*Entries supplied:*
(** X5, at [--model_name ResNet18 --attention True --attention_type senet]
    against the bare [--dataset cifar10]. *)
Lemma sample_cifar10_run_ignores_attention :
  makedirs_of
    (trace (main sample_str_float sample_env
              (invocation "cifar10" "NoModel" "no_schedule" 1 false "official")))
  = makedirs_of
      (trace (main sample_str_float sample_env
                (invocation "cifar10" "ResNet18" "no_schedule" 1 true "senet"))).
Proof.
  apply (cifar10_ignores_model_name_and_attention sample_str_float sample_env
           (invocation "cifar10" "NoModel" "no_schedule" 1 false "official")
           (invocation "cifar10" "ResNet18" "no_schedule" 1 true "senet"));
    reflexivity.
Defined.











(** X7.  When the home directory has no trailing slash and the dataset
    name, the model name, the optimizer name and the timestamp are plain
    path components (not empty, no slash at either end), the directories a
    run creates are literally
    [HOME/Documents/DeepLearningData/dataset/model/b..-e..-lr../optimizer/
    timestamp/ckpts] and [.../logs]. *)
Theorem plain_names_give_the_literal_layout
    (str_float : float -> string) (env : environ) (parsed : Namespace) :
  reaches_paths parsed = true ->
  Py.ends_with_sep (HOME env) = false ->
  plain_component (Namespace.dataset parsed) = true ->
  plain_component (path_model_name parsed) = true ->
  Py.ends_with_sep (str_float (Namespace.learning_rate parsed)) = false ->
  plain_component (Namespace.optimizer_name parsed) = true ->
  plain_component (now env) = true ->
  makedirs_of (trace (main str_float env parsed))
  = map
      (run_dir_layout str_float (HOME env) (Namespace.dataset parsed)
         (path_model_name parsed) (Namespace.batch_size parsed)
         (Namespace.epochs parsed) (Namespace.learning_rate parsed)
         (Namespace.optimizer_name parsed) (now env))
      ["ckpts"; "logs"].
Proof.
  intros Hr Hh Hd Hm Hl Ho Ht.
  destruct (effects_of_a_run str_float env parsed) as (_ & -> & _).
  rewrite Hr. unfold run_dir_of.
  rewrite !run_dir_is_laid_out_plainly by (assumption || reflexivity).
  reflexivity.
Qed.

(** X7, on the sample MNIST run with ResNet18. *)
Lemma sample_mnist_run_layout :
  makedirs_of
    (trace (main sample_str_float sample_env
              (invocation "mnist" "ResNet18" "keras_lr_scheduler" 1 false
                 "official")))
  = ["/home/user/Documents/DeepLearningData/mnist/ResNet18/b32-e100-lr0.1/SGD/20201104-205700/ckpts";
     "/home/user/Documents/DeepLearningData/mnist/ResNet18/b32-e100-lr0.1/SGD/20201104-205700/logs"].
Proof.
  exact (plain_names_give_the_literal_layout sample_str_float sample_env
           (invocation "mnist" "ResNet18" "keras_lr_scheduler" 1 false
              "official")
           eq_refl eq_refl eq_refl eq_refl eq_refl eq_refl eq_refl).
Defined.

*Work task:* Look over the entries above and count the lines where the word "timestamp" appears, then report only that count.

*Solution to this problem:* 2